İsviçre’nin bu sözleşmeyi onaylaması 1972 yılına ve kadınlara oy hakkı tanınmasına kadar sürmüş, ardından on yıldan uzun bir süre geçtikten sonra İsviçre nihayet kadın-erkek eşitliği ilkesini Anayasasına dahil etmiştir. Bu tarih 14 Haziran 1981’dir. Bu anayasa maddesi büyük umutlar yaratmış, ancak bu maddenin uygulanmasının zorluğu karşısında kadınlar 14 Haziran 1991 tarihinde ilk kez greve gitmişlerdir. Amaç, diğer şeylerin yanı sıra, 1996 yılında kabul edilecek olan eşitlik yasasını (LEg) talep etmekti.
Sendikalar ve kadın hareketi, ücret eşitsizliklerini hızla ortadan kaldıracak yasal bir araca sahip olduklarını düşünüyordu. Bir başka hayal kırıklığı da LEg davalarının uzun ve zorlu olması. Davaların üçte ikisinde, yargılama sonunda davacılar işlerini kaybederken, nadiren başarı kazananlar da olmuştur.

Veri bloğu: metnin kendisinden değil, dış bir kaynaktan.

Lemma leading_spaces_le_length (row : str) : (leading_spaces row <= length row)%nat.
Proof.
  induction row as [|c row IH]; [done|].
  destruct (ascii_dec c " ") as [->|Hc].
  - rewrite leading_spaces_space. simpl. lia.
  - rewrite leading_spaces_other by done. lia.
Qed.

Lemma leading_spaces_drop (m : nat) (row : str) :
  (m <= leading_spaces row)%nat ->
  leading_spaces (drop m row) = (leading_spaces row - m)%nat.
Proof.
  revert m. induction row as [|c row IH]; intros m Hm.
  - by rewrite drop_nil.
  - destruct m as [|m]; [by rewrite drop_0, Nat.sub_0_r|].
    destruct (ascii_dec c " ") as [->|Hc].
    + rewrite leading_spaces_space in *. simpl. apply IH. lia.
    + rewrite leading_spaces_other in Hm by done. lia.
Qed.

Lemma leading_spaces_replicate (n : nat) (c : ascii) (v w : str) :
  c <> " "%char -> leading_spaces (replicate n " "%char ++ (c :: v) ++ w) = n.
Proof.
  intros Hc. induction n as [|n IH].
  - by apply leading_spaces_other.
  - change (replicate (S n) " "%char ++ (c :: v) ++ w)
      with (" "%char :: (replicate n " "%char ++ (c :: v) ++ w)).
    by rewrite leading_spaces_space, IH.
Qed.

Lemma drop_replicate_app {A : Type} (m n : nat) (x : A) (l : list A) :
  (m <= n)%nat -> drop m (replicate n x ++ l) = replicate (n - m) x ++ l.
Proof.
  intros Hm. rewrite drop_app_le by (rewrite length_replicate; lia).
  by rewrite drop_replicate.
Qed.

(** The scan returns early exactly when some row does not begin with a
    space; otherwise it returns the smallest count of leading spaces, or
    the initial value if that is smaller. *)
Lemma trim_scan_None (rws : list str) (m0 : nat) :
  trim_scan rws m0 = None -> Exists (fun row => leading_spaces row = 0%nat) rws.
Proof.
  revert m0. induction rws as [|row rws IH]; intros m0; simpl; [done|].
  fold (leading_spaces row).
  destruct (Nat.eqb_spec (leading_spaces row) 0) as [E|_].
  - intros _. by left.
  - intros H. right. eauto.
Qed.

Lemma trim_scan_Some (rws : list str) (m0 m : nat) :
  trim_scan rws m0 = Some m ->
  (m <= m0)%nat /\
  Forall (fun row => m <= leading_spaces row)%nat rws /\
  (m = m0 \/ Exists (fun row => leading_spaces row = m) rws).
Proof.
  revert m0. induction rws as [|row rws IH]; intros m0; simpl.
  - intros [= ->]. auto.
  - fold (leading_spaces row).
    destruct (Nat.eqb_spec (leading_spaces row) 0) as [|_]; [done|].
    intros H. apply IH in H as (Hle & Hall & Hex).
    destruct (Nat.ltb_spec (leading_spaces row) m0).
    + split; [lia|]. split; [constructor; [lia|done]|].
      right. destruct Hex as [->|Hex]; [by left | by right].
    + split; [lia|]. split; [constructor; [lia|done]|].
      destruct Hex as [->|Hex]; [by left | right; by right].
Qed.

(** [trimRowsLeft] removes the same number [m] of characters from every
    row; every row begins with at least [m] spaces, and some row with
    exactly [m]. *)
Lemma trimRowsLeft_common (front : str) (rest : list str) :
  exists m,
    trimRowsLeft (front :: rest) = map (drop m) (front :: rest) /\
    Forall (fun row => m <= leading_spaces row)%nat (front :: rest) /\
    Exists (fun row => leading_spaces row = m) (front :: rest).
Proof.
  unfold trimRowsLeft.
  destruct (trim_scan (front :: rest) (length front)) as [m|] eqn:E.
  - exists m. split; [done|].
    apply trim_scan_Some in E as (Hle & Hall & Hex). split; [done|].
    destruct Hex as [->|Hex]; [|done].
    left. apply Nat.le_antisymm; [apply leading_spaces_le_length|].
    by inversion Hall.
  - exists 0%nat. split; [|split].
    + rewrite <- (map_id (front :: rest)) at 1. apply map_ext. intros row.
      by rewrite drop_0.
    + apply Forall_forall. intros; lia.
    + by apply trim_scan_None in E.
Qed.

Lemma trimmed_row_without_space (m : nat) (rws : list str) :
  Forall (fun row => m <= leading_spaces row)%nat rws ->
  Exists (fun row => leading_spaces row = m) rws ->
  Exists (fun row => leading_spaces row = 0%nat) (map (drop m) rws).
Proof.
  intros Hall Hex. induction Hex as [row rws Hrow|row rws Hex IH]; simpl.
  - left. rewrite leading_spaces_drop by lia. lia.
  - right. apply IH. by inversion Hall.
Qed.

End Trim.

(** ** Formatting the grid *)

Section Format.

Lemma spaces_Some (n : Z) : 0 <= n -> spaces n = Some (replicate (Z.to_nat n) " "%char).
Proof. intros Hn. unfold spaces. by rewrite (proj2 (Z.ltb_ge n 0)). Qed.

Lemma cell_width_ge_3 (grid : DisplayGrid) : 3 <= cell_width grid.
Proof.
  unfold cell_width. rewrite longest_value_max.
  destruct (Z.rem _ 2 =? 0); lia.
Qed.

Lemma cell_width_fits (grid : DisplayGrid) (d : nat) (row : list cell_display) :
  grid !! d = Some row -> fits (cell_width grid) row.
Proof.
  intros Hrow. apply Forall_forall. intros cell Hcell Hpresent.
  assert (Hin : length (value cell) ∈ present_lengths grid).
  { unfold present_lengths. apply list_elem_of_In.
    apply (in_map (fun cell => length (value cell)) _ cell).
    apply filter_In. split; [|done].
    apply in_concat. exists row. split; apply list_elem_of_In; [|done].
    by eapply list_elem_of_lookup_2. }
  apply max_list_elem_of_le in Hin.
  unfold cell_width. rewrite longest_value_max.
  destruct (Z.rem _ 2 =? 0); lia.
Qed.

Variable grid : DisplayGrid.
Variable cw : Z.
Hypothesis cw_ge_3 : 3 <= cw.
Hypothesis grid_rows : forall d row, grid !! d = Some row -> length row = (2 ^ d)%nat.
Hypothesis grid_fits : forall d row, grid !! d = Some row -> fits cw row.

Lemma format_cell_is_Some (c : Z) (cell : cell_display) :
  (present cell = true -> Z.of_nat (length (value cell)) <= cw) ->
  is_Some (format_cell cw c cell).
Proof using cw_ge_3.
  intros Hfit. unfold format_cell.
  destruct (present cell); [|rewrite spaces_Some by lia; eauto].
  specialize (Hfit eq_refl).
  set (n := cw - Z.of_nat (length (value cell))).
  assert (0 <= n) by (unfold n; lia).
  assert (0 <= Z.quot n 2 <= n)
    by (rewrite Z.quot_div_nonneg by lia; Z.div_mod_to_equations; lia).
  destruct (Z.rem c 2 =? 0); rewrite !spaces_Some by lia; simpl; eauto.
Qed.

Lemma format_row_is_Some (left_pad n : Z) (row : list cell_display) :
  0 <= left_pad -> Z.of_nat (length row) = n -> fits cw row ->
  is_Some (format_row cw left_pad n row).
Proof using cw_ge_3.
  intros Hpad Hlen Hfit. unfold format_row.
  match goal with |- is_Some (mapM ?f ?l ≫= _) =>
    destruct (mapM_is_Some_2 f l) as [pieces ->]; [|simpl; eauto] end.
  apply Forall_forall. intros c Hc. apply elem_of_seqZ in Hc. simpl.
  rewrite spaces_Some by (destruct (c =? 0); lia). simpl.
  destruct (lookup_lt_is_Some_2 row (Z.to_nat c)) as [cell Hcell]; [lia|].
  rewrite Hcell. simpl.
  destruct (format_cell_is_Some c cell) as [txt ->]; [|simpl; eauto].
  eapply (proj1 (Forall_forall _ _) Hfit). by eapply list_elem_of_lookup_2.
Qed.

Lemma connector_row_is_Some (left_space right_space n : Z) (row : list cell_display) :
  0 <= left_space -> 0 <= right_space -> Z.of_nat (length row) = n ->
  is_Some (connector_row left_space right_space n row).
Proof.
  intros Hl Hr Hlen. unfold connector_row.
  match goal with |- is_Some (mapM ?f ?l ≫= _) =>
    destruct (mapM_is_Some_2 f l) as [pieces ->]; [|simpl; eauto] end.
  apply Forall_forall. intros c Hc. apply elem_of_seqZ in Hc. simpl.
  destruct (lookup_lt_is_Some_2 row (Z.to_nat c)) as [cell Hcell]; [lia|].
  rewrite Hcell. simpl.
  destruct (Z.rem c 2 =? 0).
  - rewrite !spaces_Some by (try destruct (c =? 0); lia). simpl. eauto.
  - rewrite !spaces_Some by lia. simpl. eauto.
Qed.

Lemma connector_rows_is_Some (space n : Z) (row : list cell_display) :
  Z.of_nat (length row) = n -> is_Some (connector_rows space n row).
Proof.
  intros Hlen. unfold connector_rows. apply mapM_is_Some_2.
  apply Forall_forall. intros i Hi. apply elem_of_seqZ in Hi. simpl.
  apply connector_row_is_Some; lia.
Qed.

İsviçre Sendikalar Konfederasyonu (USS/SGB) üyesi kadınlar uzun zamandır yasanın daha iyi uygulanması ve özellikle de denetim ve yaptırımların uygulanması için çağrıda bulunuyor. Ancak başarılı olamıyorlar.
Kadınların artan eğitim düzeyine ve mesleki çalışma dünyasında giderek daha fazla yer almalarına rağmen ücret eşitsizliklerinin devam etmesi, 14 Haziran 2019 için kadın grevi çağrısını yeniden başlatmalarının nedenlerinden biridir. Aradan geçen dört yıldan sonra, 14 Haziran 2023’te yapılacak kadın grevi çalışmalarının bir parçası olarak, eşit ücret için harekete geçmek her zamankinden daha önceliklidir!